I'm pretty convinced they don't.
 

SexyFish

Banned
So, like, does Trump get his Twitter back now or something? Or does he not have control of it for 4 years?

Also, as anyone mentioned Katy Tur? Is she still gonna be on the Trump press team?

Remember.

The @POTUS account goes to the successor.

Imagine those tweets coming from @POTUS instead of @realDonaldTrump
 

sphagnum

Banned
The next Dem candidate needs to be someone with HRC'S minority appeal, Bernie's economic appeal, and a fuck ton of charisma. No other way around it.
 
Trump beats Hillary
Obama beats Romney
Obama beats McCain
W. beat Kerry
W. beats Gore
Clinton beats Dole
Clinton beats H.W.

What does every single one of these have in common? The winner was 100%, without a doubt, more charismatic than their opponent. Every single election. Are we sure policies even matter anymore?
If you're willing to consider that George Bush Sr. was more charismatic than Dukakis, you can extent this to 1980.
 
I don't know why people talk less about how is it a problem for Hillary to be unlikable (she's an establishment politician and a woman), and not MORE of a problem that Trump is so likable (even with high unfavorable ratings).

The game has changed in a much major way than simply swapping out Hillary for Bernie. Even if Bernie did win, and I would assume narrowly even if that's possible, it doesn't change most of the prognosis here. There's a bunch of people out there that Trump catered to and they are here to stay.

But the totals were down compared to 2012?
 

Stinkles

Clothed, sober, cooperative
I'd be very happy if Kamala could be competitive against a Trump presidency, but it all depends on how terrible the next four years go. Unlike with Obama, there's no way for Republicans to point the finger anywhere but themselves; with the House, Senate, and Presidency in their control, all of the paths will go back to them.

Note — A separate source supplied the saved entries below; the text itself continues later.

Lemma normalized_entries cfg r :
  normalizeRabbitMQConfig (Some cfg) = r →
  match r with
  | (Some cfg', None) => Urls cfg' ≠ [] ∧ Forall is_Some (Producers cfg') ∧ Forall is_Some (Consumers cfg')
  | (_, Some _) => True
  | (None, None) => False
  end.
Proof.
  intros <-. destruct (acceptable cfg) eqn:Ha.
  - rewrite normalize_acceptable by done. unfold acceptable in Ha. rewrite !andb_true_iff in Ha.
    destruct Ha as [[_ Hp] Hc]. rewrite forallb_forall in Hp, Hc. cbn.
    split; [unfold fill_urls; by case_bool_decide|].
    split; apply Forall_fmap, Forall_forall; intros x Hx%list_elem_of_In; [specialize (Hp x Hx)|specialize (Hc x Hx)];
      destruct x; cbn; by eauto.
  - apply normalize_unacceptable in Ha as [e He]. destruct (normalizeRabbitMQConfig _) as [? [?|]]; [by destruct o|done].
Qed.

Lemma InitializeResources_rsafe runtime c : rsafe c (InitializeResources runtime : P _) anything.
Proof.
  unfold InitializeResources. unfold on_err. apply rsafe_bind_ext. intros [e|]; [done|].
  rsafe_step. eapply (rsafe_bind _ _ _ anything); [by rsafe_run|]. intros [cfg err] c1 _. cbn beta iota.
  eapply (rsafe_bind _ _ _ anything); [by rsafe_run|]. intros [e|] c2 _; [done|].
  destruct (normalizeRabbitMQConfig (Some cfg)) as [[cfg'|] [e|]] eqn:Hn; try done; apply normalized_entries in Hn; [|done].
  destruct Hn as (Hu & Hp & Hc). apply rsafe_bind_put. intros c3 _ Hi. split; [by apply keep_config|].
  apply rsafe_bind_put. intros c4 _ Hi4. split; [by apply keep_assign_checker|]. by rsafe_run.
Qed.
(* ===== verification/ClientLedger.v ===== *)
(** * What becomes of the channels (src/client.go)

    A ledger of the AMQP channels of a client that runs alone: every channel it
    opens is held (registered as a producer or a consumer, or owned by a dispatch
    loop), closed, or lost, that is, dropped from a registry without being closed.
    [books] is the judgment that a program keeps such a ledger.  Two theorems: over
    any sequence of operations nothing is closed twice or still held after being
    closed; and a life without reconnects, from the start to a shutdown, loses
    nothing, channel or connection, whether its operations succeed or fail. *)

From stdpp Require Import fin_maps.
From S2P Require Import Prelude Errors Constants Utils Config Metrics HealthChecker ConnectionManager Env Program NetUrl Sim Retry Client Logic ClientSetup ClientMessaging ClientLifecycle ClientInvariant.

(** ** Programs that keep a view of the client *)

Section preserves.
Context `{TY : Types} {V : Type} (v : RabbitMQClient → V) (ok : entry → Prop).
Notation P := (prog RabbitMQClient).
Implicit Types c : RabbitMQClient.

(** [preserves v ok p]: no section of [p] changes the view, and its calls are all [ok]. *)
Fixpoint preserves {A} (p : P A) : Prop :=
  match p with
  | Ret _ => True
  | Sect f k => (∀ c x c', f c = Done (x, c') → v c' = v c) ∧ ∀ x, preserves (k x)
  | Call e k => ∀ x, ok (mkEntry _ e x) ∧ preserves (k x)
  end.

Lemma preserves_run {W} `{!Env W} {A} (p : P A) c (w : W) l a s :
  preserves p → run p (mkSys c (w, l)) = Done (a, s) → v (cl s) = v c ∧ ∃ new, snd (world s) = l ++ new ∧ Forall ok new.
Proof.
  revert c w l. induction p as [b|X f k IH|X e k IH]; intros c w l; cbn.
  - intros _ [= <- <-]. split; [done|]. exists []. by rewrite app_nil_r.
  - intros [Hf Hk]. destruct (f c) as [[x c']| |] eqn:Hx; [|done..]. rewrite <- (Hf _ _ _ Hx). by apply IH.
  - intros Hk. destruct (handle e w) as [x w']. destruct (Hk x) as [He Hx]. intros Hr.
    destruct (IH x c w' (l ++ [mkEntry _ e x]) Hx Hr) as (Hv & new & -> & Hn). split; [done|].
    exists (mkEntry _ e x :: new). rewrite <- app_assoc. split; [done|]. by constructor.
Qed.

Lemma preserves_sect {X} (f : RabbitMQClient → outcome (X * RabbitMQClient)) :
  (∀ c x c', f c = Done (x, c') → v c' = v c) → preserves (sect f).
Proof. by split. Qed.

Lemma preserves_run_bind {W} `{!Env W} {A B} (m : P A) (k : A → P B) c (w : W) l b s :
  preserves m → run (m ≫= k) (mkSys c (w, l)) = Done (b, s) →
  ∃ a c1 w1 n1, v c1 = v c ∧ Forall ok n1 ∧ run (k a) (mkSys c1 (w1, l ++ n1)) = Done (b, s).
Proof.
  intros Hm. rewrite run_bind. intros (a & [c1 [w1 l1]] & H1 & H2)%bind_done.
  destruct (preserves_run m c w l _ _ Hm H1) as (Hv & n1 & Hl & Hn). cbn in *. subst. eauto 10.
Qed.

Lemma preserves_bind {A B} (m : P A) (k : A → P B) : preserves m → (∀ a, preserves (k a)) → preserves (m ≫= k).
Proof.
  intros Hm Hk. induction m as [a|X f j IH|X e j IH]; cbn in *; [done| |].
  - destruct Hm as [Hf Hj]. split; [done|]. intros x. by apply IH.
  - intros x. destruct (Hm x). split; [done|]. by apply IH.
Qed.

Lemma preserves_get {A} (f : RabbitMQClient → A) : preserves (get f).
Proof. apply preserves_sect. by intros c x c' [= _ <-]. Qed.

Black Hillary? Lady Obama? Did you watch the same election I did last night?
 
I'd be very happy if Kamala could be competitive against a Trump presidency, but it all depends on how terrible the next four years go. Unlike with Obama, there's no way for Republicans to point the finger anywhere but themselves; with the House, Senate, and Presidency in their control, all of the paths will go back to them.
Oh there is. He will blame Obama for the problems he creates and the media will not challenge any of it.